Todays the day.
The day that my world was almost ended by my own hands and brain.
It was a very traumatic day that I still am working to heal from. Every moment I’m choosing to move forward towards growth, even when it is excruciating for me at times.
One year ago today was a perfect storm of sorts. So many changes happening in our family life, so much uncertainty, the 420 house situation was so tough to get cleared up, the lack of meds for the OCD, the underlying CPTSD, sleep schedules being so off along with my eating schedule, the heavy load of grief and so much more.
One year ago I was saved.
First by my husbands brave and quick actions.
Then by emergency responders.
Followed by the biggest blessing of a CNA who was assigned to sit with me in my room. I would have died that day if she wasn’t fighting for me to breathe as my care was being ignored by others that were tasked with helping me..
One year ago I got to see firsthand the brokenness of our mental health system.
One year ago I went from a woman having a mental health crisis to being treated as though I was a woman in active addiction. That may be shocking to some that you get treated differently between those two but you do. I lived through it.
I lived through it. Through an OCD intrusive thought episode that tried to take my life. Through the difference in treatment when they got my drug testing back. Through getting mental health help. Through hard diagnosis. Through healing all kinds of trauma.
Making it through it was the only way to the other side. It required me to own the traumas I knew about and allow the ones that bubbled up to have space too. To have ownership in how it affected me and created the world that I was living in.
Through it looked different each day. Some days were filled with weepy tears as all kinds of emotions flowed over me. Other days it was the hard task of trying to process whatever trauma was surfacing that day. Every single day there was a choice to be still in the midst of this storm. Choosing stillness even when it was incredibly hard or uncomfortable was one of the biggest challenges but also was absolutely the best way for me to get through each day.
Therapy and medications are key tools to this whole journey, realizing the severity of my OCD and CPTSD I knew that it was time to do more than just try to manage it on my own.
For goodness sakes I was in the hospital, on the verge of death because my brain was far too sick, I needed to truly let it all go and focus on leaning on the tools that were being given to me.
Choosing to be transparent on this journey has been incredibly tough on me but God was telling me that he plans to use my mess to help others.
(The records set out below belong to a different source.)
Lemma all_faithful ls st : undisturbed st ->
  exists bs, pushed (done_ (all_ ls st).1) = pushed (done_ st) ++ bs /\ Forall faithful bs.
Proof.
  revert st. induction ls as [|line ls IH]; intros st Hu; cbn [scan_all].
  { exists []. by rewrite app_nil_r. }
  unfold scan_one_line. match goal with |- context [points_ _ _ ?s ?b] => set (st0 := s); set (b0 := b) end.
  pose proof (points_faithful line (seqZ 0 points) st0 b0 Hu ltac:(done) ltac:(done)) as Hp.
  pose proof (points_shape line (seqZ 0 points) st0 b0) as Hs.
  destruct (points_ _ _ st0 b0) as [[st1 b1] ab]. destruct Hp as [Hu1 Hf], Hs as (_ & _ & (acts & Ha & Hq & _) & _).
  set (L := if _ && _ then _ else _).
  assert (Hpush : pushed (done_ (act ([act_progress wafer_id (line_percent config line ab); act_push b1] ++ L) st1)) =
                  pushed (done_ st) ++ [b1]).
  { cbn [act done_]. rewrite !pushed_app, Ha, pushed_app, Hq, app_nil_r. f_equal. simpl. f_equal.
    unfold L. by destruct (_ && _). }
  destruct ab; cbn [fst]; [exists [b1]; split; [done|by constructor]|].
  destruct (IH (act ([act_progress wafer_id (line_percent config line false); act_push b1] ++ L) st1) Hu1) as (bs & Hbs & Hall).
  exists (b1 :: bs). rewrite Hbs, Hpush, <- app_assoc. split; [done|by constructor].
Qed.

End shape.

Section theorems.
Context {G N : Type} {R : Random G} {D : Gaussian N} {T : Trig double}.
Context (undefined_int : Z) (wafer : WaferTruth double) (config : ScanConfig) (wafer_id : string)
  (abort_at : nat -> bool) (elapsed_at : nat -> nat -> double) (push_accepts : Z -> bool).

(** [C17] What a scan hands over: with [j] the number of samples taken before the abort flag is
    seen, or all of them, the run pushes one block for every line begun, in order, each at
    the angle of its line with the first positions of the grid, all of them but in the
    block that an abort cuts short, and a height for every position. It ends with one call,
    to the one of its two callbacks that fits, after the last push. Without faults for the
    wafer and without noise the heights are those of the wafer. *)
Theorem scan_hands_over fault_configs seed stage laser :
  1 <= n_points undefined_int wafer config -> 0 <= scan_lines config ->
  let n := Z.to_nat (n_points undefined_int wafer config) in
  let lines := Z.to_nat (scan_lines config) in
  let j := clear_run abort_at 0 (lines * n) in
  let done := done_ (ScanThread_run (G := G) (N := N) undefined_int wafer config wafer_id abort_at elapsed_at
                       push_accepts fault_configs seed stage laser) in
  map shape_of (pushed done) =
    map (fun k => block_shape undefined_int wafer config k (j - k * n)) (seq 0 (Nat.min lines (j / n + 1))) /\
  Forall complete_block (pushed done) /\
  (exists before, done = before ++ [if (j <? lines * n)%nat then act_stopped else act_lines_complete wafer_id] /\
     endings before = []) /\
  (active_faults (G := G) fault_configs seed wafer_id = [] -> noisy_ laser = false ->
     Forall (faithful wafer) (pushed done)).
Proof.
  intros Hp Hl n lines j done. subst done. unfold ScanThread_run.
  set (st0 := mkScanState _ _ _ _ _ _).
  pose proof (all_shape undefined_int wafer config wafer_id abort_at elapsed_at push_accepts lines 0 st0 ltac:(lia)) as H.
  pose proof (all_faithful undefined_int wafer config wafer_id abort_at elapsed_at push_accepts
                (seqZ 0 (scan_lines config)) st0) as Hf.
  cbv zeta in H. change (Z.of_nat 0) with 0 in H. fold n in H. cbn [sample_index st0] in H. fold j in H.
  replace (Z.of_nat lines) with (scan_lines config) in H by lia. unfold n_lines.
  destruct (scan_all _ _ _ _ _ _ _ _ _) as [st aborted]. destruct H as (Hab & bs & Hb & He & Hs & Hc).
  cbn [act done_]. rewrite pushed_app.
  assert (Hq : pushed [if aborted : bool then act_stopped else act_lines_complete wafer_id] = []) by by destruct aborted.
  rewrite Hq, app_nil_r. split_and!.
  - rewrite Hb. done.
  - by rewrite Hb.
  - exists (done_ st). split; [by rewrite Hab|done].
  - intros Hi Hn. destruct (Hf (conj Hi Hn)) as (bs' & Hb' & Hall). cbn [fst] in Hb'. by rewrite Hb'.
Qed.

End theorems.

(** ** Examples *)

#[local] Instance two_trig : Trig double := {| a_cos := fun _ => dz 1; a_sin := fun _ => dz 0 |}.
#[local] Instance no_noise : Gaussian unit := {| normal_seeded := fun _ => tt; normal := fun _ g => (dz 0, g) |}.

(** Two lines of four points, every sample of which is dropped, the abort flag raised
    before the seventh. *)
Definition small_truth : WaferTruth double :=
  mkWaferTruth (dz 0) (dz 0) (dz 0) (dz 0) (dz 0) (dz 0) (dz 0) (dz 1) (dz 1) (double_of_ratio false 3 1000).

Definition small_scan : ScanConfig := mkScan 2 1 (dz 1) (dz 0) (dz 0).

Definition small_faults : list FaultConfig :=
  [mkFault "W1" "dropout" (dz 1) (dz 0) 1 (dz 0) (dz 0) (dz 0); mkFault "W2" "spike" (dz 1) (dz 0) 1 (dz 0) (dz 0) (dz 0)].

#[local] Instance every_time : Random unit := {| seeded := fun _ => tt; bernoulli := fun p g => (SFltb (dz 0) p, g) |}.

Definition small_run : ScanState unit unit :=
  ScanThread_run 0 small_truth small_scan "W1" (fun n => (6 <=? n)%nat) (fun _ _ => dz 0) (fun _ => true)
    small_faults 1 (new_stage (dz 1) (dz 0)) (new_laser (dz 0) 1).

Lemma scan_hands_over_witness :
  map (fun b => (line_index_ b, length (positions_m b))) (pushed (done_ small_run)) = [(0, 4%nat); (1, 2%nat)] /\
  Forall complete_block (pushed (done_ small_run)) /\ endings (done_ small_run) = [act_stopped].
Proof.
  unfold small_run. destruct (scan_hands_over 0 small_truth small_scan "W1" (fun n => (6 <=? n)%nat) (fun _ _ => dz 0) (fun _ => true)
    small_faults 1 (new_stage (dz 1) (dz 0)) (new_laser (dz 0) 1)) as (Hs & Hc & (before & Hb & He) & _);
    [vm_compute; discriminate|vm_compute; discriminate|].
  split; [|split; [exact Hc|by rewrite Hb, endings_app, He]].
  rewrite (map_ext _ (fun b => ((shape_of b).1.1, length (shape_of b).2)) (fun b => eq_refl)).
  rewrite <- (map_map shape_of (fun s => (s.1.1, length s.2))), Hs. vm_compute. reflexivity.
Defined.
Lemma close_store_ok b r r' : ring_ok r -> close_store b r = Some r' -> ring_ok r'.
Proof.
  intros [Hi Hct Hh] Hs.
  assert (Ho : b = true -> p_outside (p_at (prod r)) = true).
  { intros ->. unfold close_store in Hs. by destruct (p_at (prod r)). }
  assert (Hs' : r' = on_closers
       (fun k => mkClosers (S (before_lock k)) (before_notify_empty k) (before_notify_full k)
                   (if closed_ (shared r) then close_ordered k else b)
                   (if closed_ (shared r) then closed_at k else length (pushed (prod r))))
       (on_shared (set_closed true) r)).
  { unfold close_store in Hs. by destruct b, (p_at (prod r)); simplify_eq. }
  subst r'. clear Hs. split.
  - index_frame.
  - control_frame.
    + destruct (c_at (cons_ r)); control_close.
    + destruct (p_at (prod r)); control_close.
  - destruct Hh. split; unfold closed_at_ok, heads, tails in *; ring_simpl; try done.
    + intros _. destruct (closed_ (shared r)); [auto|lia].
    + intros _. destruct (closed_ (shared r)) eqn:Ec; [auto|]. intros ->. auto.
    + destruct (closed_ (shared r)); [done|].
      destruct (c_at (cons_ r)) as [| |[|[|]]|[|[|]]| | | | | | | | | | | | | | |]; try done;
        by destruct hs_was_closed0.
    + intros Hn. destruct (hs_none0 Hn) as [Hcl Hf]. by rewrite Hcl.
Qed.

Lemma ring_step_ok l r r' : ring_ok r -> ring_step l r = Some r' -> ring_ok r'.
Proof.
  intros Hok. pose proof Hok as [Hi Hct Hh]. destruct l as [x| |n|n|b| | | | |]; simpl.
  - destruct (p_at (prod r)) eqn:Hp; intros [= <-]. split; [index_frame|control_frame|history_frame].
  - destruct (c_at (cons_ r)) eqn:Hk; intros [= <-]. split; [index_frame|control_frame|history_frame].
  - intros Hs. split; [by eapply producer_index|by eapply producer_control|by eapply producer_history].
  - intros Hs. split; [|by eapply consumer_control|by eapply consumer_history].
    eapply consumer_index; [done|apply Hh|done].
  - by apply close_store_ok.
  - unfold close_lock. destruct (before_lock (closers r)) as [|m] eqn:Eb; [done|].
    unfold pass_lock. destruct (mutex_ _) eqn:Hm; intros [= <-].
    destruct (mutex_free r Hct Hm) as [Hph Hch].
    split; [index_frame| |history_frame]. control_frame.
    + destruct (c_at (cons_ r)); control_close.
    + destruct (p_at (prod r)); control_close.
  - unfold close_notify_empty. destruct (before_notify_empty (closers r)) as [|m] eqn:Eb; [done|].
    intros [= <-]. set (r1 := on_closers _ r).
    assert (Hi1 : index_ok r1) by (unfold r1; index_frame).
    assert (Hh1 : history_ok r1) by (unfold r1; history_frame).
    destruct (notify_empty_ok r1 Hi1 Hh1) as [Hi2 Hh2]. split; [done| |done].
    unfold notify_not_empty, r1. ring_simpl. destruct (c_at (cons_ r)) eqn:Hk; control_frame.
    all: destruct (p_at (prod r)); control_close.
  - unfold close_notify_full. destruct (before_notify_full (closers r)) as [|m] eqn:Eb; [done|].
    intros [= <-]. set (r1 := on_closers _ r).
    assert (Hi1 : index_ok r1) by (unfold r1; index_frame).
    assert (Hh1 : history_ok r1) by (unfold r1; history_frame).
    destruct (notify_full_ok r1 Hi1 Hh1) as [Hi2 Hh2]. split; [done| |done].
    unfold notify_not_full, r1. ring_simpl. destruct (p_at (prod r)) eqn:Hp; control_frame.
  - intros [= <-]. destruct (notify_empty_ok r Hi Hh) as [Hi2 Hh2]. split; [done| |done].
    unfold notify_not_empty. destruct (c_at (cons_ r)) eqn:Hk; control_frame.
  - intros [= <-]. destruct (notify_full_ok r Hi Hh) as [Hi2 Hh2]. split; [done| |done].
    unfold notify_not_full. destruct (p_at (prod r)) eqn:Hp; control_frame.
Qed.

Lemma ring_run_ok ls r r' : ring_ok r -> ring_run ls r = Some r' -> ring_ok r'.
Proof.
  revert r. induction ls as [|l ls IH]; simpl; intros r Hr He; [by simplify_eq|].
  apply bind_Some in He as (r1 & H1 & He). by eapply IH, He; eapply ring_step_ok.
Qed.

(** ** Nobody sleeps through a wake-up *)

Lemma ring_run_app ls1 ls2 r r1 :
  ring_run ls1 r = Some r1 -> ring_run (ls1 ++ ls2) r = ring_run ls2 r1.
Proof.
  revert r. induction ls1 as [|l ls IH]; simpl; intros r He; [by simplify_eq|].
  apply bind_Some in He as (r2 & H2 & He). rewrite H2. simpl. by apply IH.
Qed.

(** The steps of the threads inside [push], [pop] or [close], no new call and no
    spurious wake-up among them. *)
Definition by_producer (l : ring_label) : bool :=
  match l with
  | ring_producer _ | ring_close_lock | ring_close_notify_empty | ring_close_notify_full => true
  | _ => false
  end.
Definition by_consumer (l : ring_label) : bool :=
  match l with
  | ring_consumer _ | ring_close_lock | ring_close_notify_empty | ring_close_notify_full => true
  | _ => false
  end.

(** [r] can get to [P] by such steps alone. *)
Definition leads (by_ : ring_label -> bool) (r : Ring T) (P : Ring T -> Prop) : Prop :=
  exists ls r', Forall (fun l => by_ l = true) ls /\ ring_run ls r = Some r' /\ P r'.

Lemma leads_now by_ r (P : Ring T -> Prop) : P r -> leads by_ r P.
Proof. intros. by exists [], r. Qed.

Lemma leads_step (by_ : ring_label -> bool) l r r1 P :
  by_ l = true -> ring_step l r = Some r1 -> leads by_ r1 P -> leads by_ r P.
Proof.
  intros Hb Hs (ls & r' & Hf & Hr & HP). exists (l :: ls), r'.
  split_and!; [by constructor|simpl; by rewrite Hs|done].
Qed.

Lemma leads_trans (by_ : ring_label -> bool) r (P Q : Ring T -> Prop) :
  leads by_ r P -> (forall r1, P r1 -> leads by_ r1 Q) -> leads by_ r Q.
Proof.
  intros (ls & r1 & Hf & Hr & HP) Hq. destruct (Hq r1 HP) as (ls' & r' & Hf' & Hr' & HQ).
  exists (ls ++ ls'), r'. split_and!; [by apply Forall_app|by rewrite (ring_run_app _ _ _ r1)|done].
Qed.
So I obeyed and shared even when I didn’t really want to, I wanted to heal in the shadows but he wants me to bring it all in the light.
My biggest worry about sharing or going in to detail is the judgement that will come from people who I am connected to. For sure have lost connections from sharing and that is ok, makes me sad but I know it’s for the best. The whispers in messages about me and their speculations. Or the accusations of sharing for attention when for me I sure would share anything other than this if I wanted attention, you know?
A year out and I feel insanely thankful for the path God has provided through all of this, I smile every time I notice even the slightest bit of his doing in all of this. He had me the whole time. He saved me from me. He has plans for me far greater than I could ever imagine. He is going to use my mess to help others. After smiling as I realize yet another God wink in all of this I typically start to cry. Allowing the tears to roll down my skin as they cleanse away another layer that I need to heal through.
One year out and I have such a mountain ahead of me to climb as I still have so much to work through. But now I have the tools to tackle each trauma as it bubbles up or each hard moment that comes my way.
One year out and I get to be here to celebrate with all of you that I survived.
PS: Thank you for the prayers and support during this last year, please keep it coming as I continue on this hard path of healing. Thank you for reaching out to me to share how this has helped you on your healing journey. I do struggle with responding, chatting and such, please just know it’s not you-it’s me. So if I haven’t been able to respond, pick up the call, etc it’s something I am actively working on with my therapist. Thank you for respecting my boundaries and giving me so much grace.